Over the years competitors have come and gone. First, it was Colonial Stores and A&P and “we had to adjust,” recalls Doug. Now they are in competition with Food Lion and Farm Fresh and still succeeding.
Doug and his family are still here providing the same quality service and products that have served them very well over the decades. At one point, his sausage was sold in every restaurant from Perquimans County to Manteo and the Outer Banks. His meats are sold to customers from Chesapeake, Portsmouth and on into Williamsburg and all the way up to Richmond. When he had his slaughter business, he had customers all the way up into Richmond, so many of the customers from there drive down to Perquimans County to stock up and drive back. Many of his customers come to the local area from as far away as California to visit family in the area and when they do, they come by and purchase a ham to take home with them. People, who come to the area from New York and New Jersey, also to visit family, will come by his store and stock up heavily and drive, back home.
One of Doug’s growing businesses is gift baskets. They started out in the first year with 10 to 15 sales at Christmas time and now this past year, their sales have exceeded 1000 for this item alone. He purchases the cheese and they come in boxes which he realized could be converted for this purpose. So he puts cheese, ham and a variety of other items in these baskets which people like to give as Christmas gifts.
The cheese is Wisconsin cheddar, which they age in a heat room then flipping it back and forth so that the juices will flow until it gets to the taste that they want. There is no control over this product and there are no two cheeses that are exactly alike because of so many variables. But that seems to be what people like and why it sells so well.
Doug has been approached by various people wanting to buy him out, over the years. But he rejects all of these suggestions because he is a man of tradition and he wants to keep the tradition of his family business going for years to come. In time, he hopes that Charlie passes the business to a fourth-generation.

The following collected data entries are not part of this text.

(** ** From a channel through the loop to the poller

    In the thread [tid]: the loop checks the thread, and that a channel that is
    removed while events are handled is the current one or not active. *)
Section routed.
Context {P : Type} `{Poller P} (tid : Z).

#[local] Instance loop_poller : Poller (dispatch * P) := {|
  Channel.UpdateChannel c p h := '(p', h) ← EventLoop.UpdateChannel tid c p.1 p.2 h; Ok ((p.1, p'), h);
  Channel.RemoveChannel c p h := '(p', h) ← EventLoop.RemoveChannel tid c p.1 p.2 h; Ok ((p.1, p'), h);
  Channel.HasChannel c p h := EventLoop.HasChannel tid c p.1 p.2 h;
|}.

(** Between the events of a turn, in the loop's thread. *)
Definition routed_inv (inv : P → heap → registry → Prop) (p : dispatch * P) (h : heap) (r : registry) : Prop :=
  inv p.2 h r ∧ thread_id_ p.1 = tid ∧ EventLoop.is_event_handling_ p.1 = false.

Lemma routed_update inv c (p : dispatch * P) h p' h' r :
  routed_inv inv p h r → Channel.UpdateChannel c p.2 h' = Ok p' → Channel.UpdateChannel c p h' = Ok ((p.1, p'.1), p'.2).
Proof.
  intros (_ & Ht & _) E. cbn. unfold EventLoop.UpdateChannel, AssertInLoopThread, IsInLoopThread. rewrite Ht, Z.eqb_refl.
  cbn [mbind outcome_bind]. rewrite E. by destruct p'.
Qed.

As Doug puts it, family and tradition are very important to him.
Each year, they have a “Belvidere Day “that involves his entire family as well as the various neighbors around the area. Among the many activities that are part of this celebration, they give away prizes every 15 minutes. To qualify for the prize, the recipient merely has to answer a question about the Layden family or the Belvidere Community. Some questions are biblical and some are about the history of the county. If they are right, they get a prize. Last year, over 1000 people attended the celebration and he hopes to double that this year.
The Layden family is very close knit and they do lots of things together as a group. That sense of family and heritage is important to them, which is why they are as successful. They are people in business and leaders of their community, supporting the local economy and being supported by the neighbors at the same time.